Dataset excerpts:
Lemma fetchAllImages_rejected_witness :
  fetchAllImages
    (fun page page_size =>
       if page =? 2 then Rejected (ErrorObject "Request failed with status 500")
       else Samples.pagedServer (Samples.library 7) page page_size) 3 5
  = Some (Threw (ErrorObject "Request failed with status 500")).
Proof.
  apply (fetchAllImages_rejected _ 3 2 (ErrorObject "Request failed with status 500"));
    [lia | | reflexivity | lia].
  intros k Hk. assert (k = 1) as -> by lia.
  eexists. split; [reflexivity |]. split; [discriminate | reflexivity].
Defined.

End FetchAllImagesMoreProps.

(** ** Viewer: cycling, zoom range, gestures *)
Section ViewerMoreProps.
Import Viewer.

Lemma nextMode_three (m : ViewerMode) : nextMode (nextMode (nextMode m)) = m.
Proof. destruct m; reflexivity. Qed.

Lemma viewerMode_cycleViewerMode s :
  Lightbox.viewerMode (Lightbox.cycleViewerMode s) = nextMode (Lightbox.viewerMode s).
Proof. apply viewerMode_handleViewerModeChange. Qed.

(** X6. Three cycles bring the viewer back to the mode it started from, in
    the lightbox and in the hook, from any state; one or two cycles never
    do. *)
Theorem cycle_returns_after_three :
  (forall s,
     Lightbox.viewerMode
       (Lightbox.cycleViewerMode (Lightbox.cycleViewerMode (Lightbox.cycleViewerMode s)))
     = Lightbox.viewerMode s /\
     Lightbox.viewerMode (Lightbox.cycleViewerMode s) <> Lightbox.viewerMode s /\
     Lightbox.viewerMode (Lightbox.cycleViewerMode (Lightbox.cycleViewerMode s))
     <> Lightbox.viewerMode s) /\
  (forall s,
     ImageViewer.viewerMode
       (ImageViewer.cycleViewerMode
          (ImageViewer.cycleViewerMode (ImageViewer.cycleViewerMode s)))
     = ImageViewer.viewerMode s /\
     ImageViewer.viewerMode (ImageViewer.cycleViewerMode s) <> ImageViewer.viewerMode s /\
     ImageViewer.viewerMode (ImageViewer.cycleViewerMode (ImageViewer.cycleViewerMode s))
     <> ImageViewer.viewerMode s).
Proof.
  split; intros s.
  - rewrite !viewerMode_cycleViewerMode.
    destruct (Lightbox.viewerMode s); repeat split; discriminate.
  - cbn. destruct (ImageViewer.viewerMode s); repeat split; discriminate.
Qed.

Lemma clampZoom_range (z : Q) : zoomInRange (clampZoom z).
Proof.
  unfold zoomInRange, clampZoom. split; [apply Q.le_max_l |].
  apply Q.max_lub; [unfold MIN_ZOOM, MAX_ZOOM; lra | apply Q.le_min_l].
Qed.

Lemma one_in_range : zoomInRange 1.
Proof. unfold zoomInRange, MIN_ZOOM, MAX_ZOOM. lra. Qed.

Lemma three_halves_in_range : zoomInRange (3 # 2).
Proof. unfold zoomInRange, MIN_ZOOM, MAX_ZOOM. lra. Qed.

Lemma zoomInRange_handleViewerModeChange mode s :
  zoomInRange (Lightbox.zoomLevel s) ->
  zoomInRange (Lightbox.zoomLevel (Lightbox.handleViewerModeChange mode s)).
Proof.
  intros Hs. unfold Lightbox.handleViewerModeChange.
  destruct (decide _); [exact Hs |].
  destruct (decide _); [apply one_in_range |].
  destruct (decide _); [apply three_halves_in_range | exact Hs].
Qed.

Task details:
Starting at the first line of the records, print each line exactly, stopping after the line that contains "(** X6. Three".

Written reply:
Lemma fetchAllImages_rejected_witness :
  fetchAllImages
    (fun page page_size =>
       if page =? 2 then Rejected (ErrorObject "Request failed with status 500")
       else Samples.pagedServer (Samples.library 7) page page_size) 3 5
  = Some (Threw (ErrorObject "Request failed with status 500")).
Proof.
  apply (fetchAllImages_rejected _ 3 2 (ErrorObject "Request failed with status 500"));
    [lia | | reflexivity | lia].
  intros k Hk. assert (k = 1) as -> by lia.
  eexists. split; [reflexivity |]. split; [discriminate | reflexivity].
Defined.

End FetchAllImagesMoreProps.

(** ** Viewer: cycling, zoom range, gestures *)
Section ViewerMoreProps.
Import Viewer.

Lemma nextMode_three (m : ViewerMode) : nextMode (nextMode (nextMode m)) = m.
Proof. destruct m; reflexivity. Qed.

Lemma viewerMode_cycleViewerMode s :
  Lightbox.viewerMode (Lightbox.cycleViewerMode s) = nextMode (Lightbox.viewerMode s).
Proof. apply viewerMode_handleViewerModeChange. Qed.

(** X6. Three cycles bring the viewer back to the mode it started from, in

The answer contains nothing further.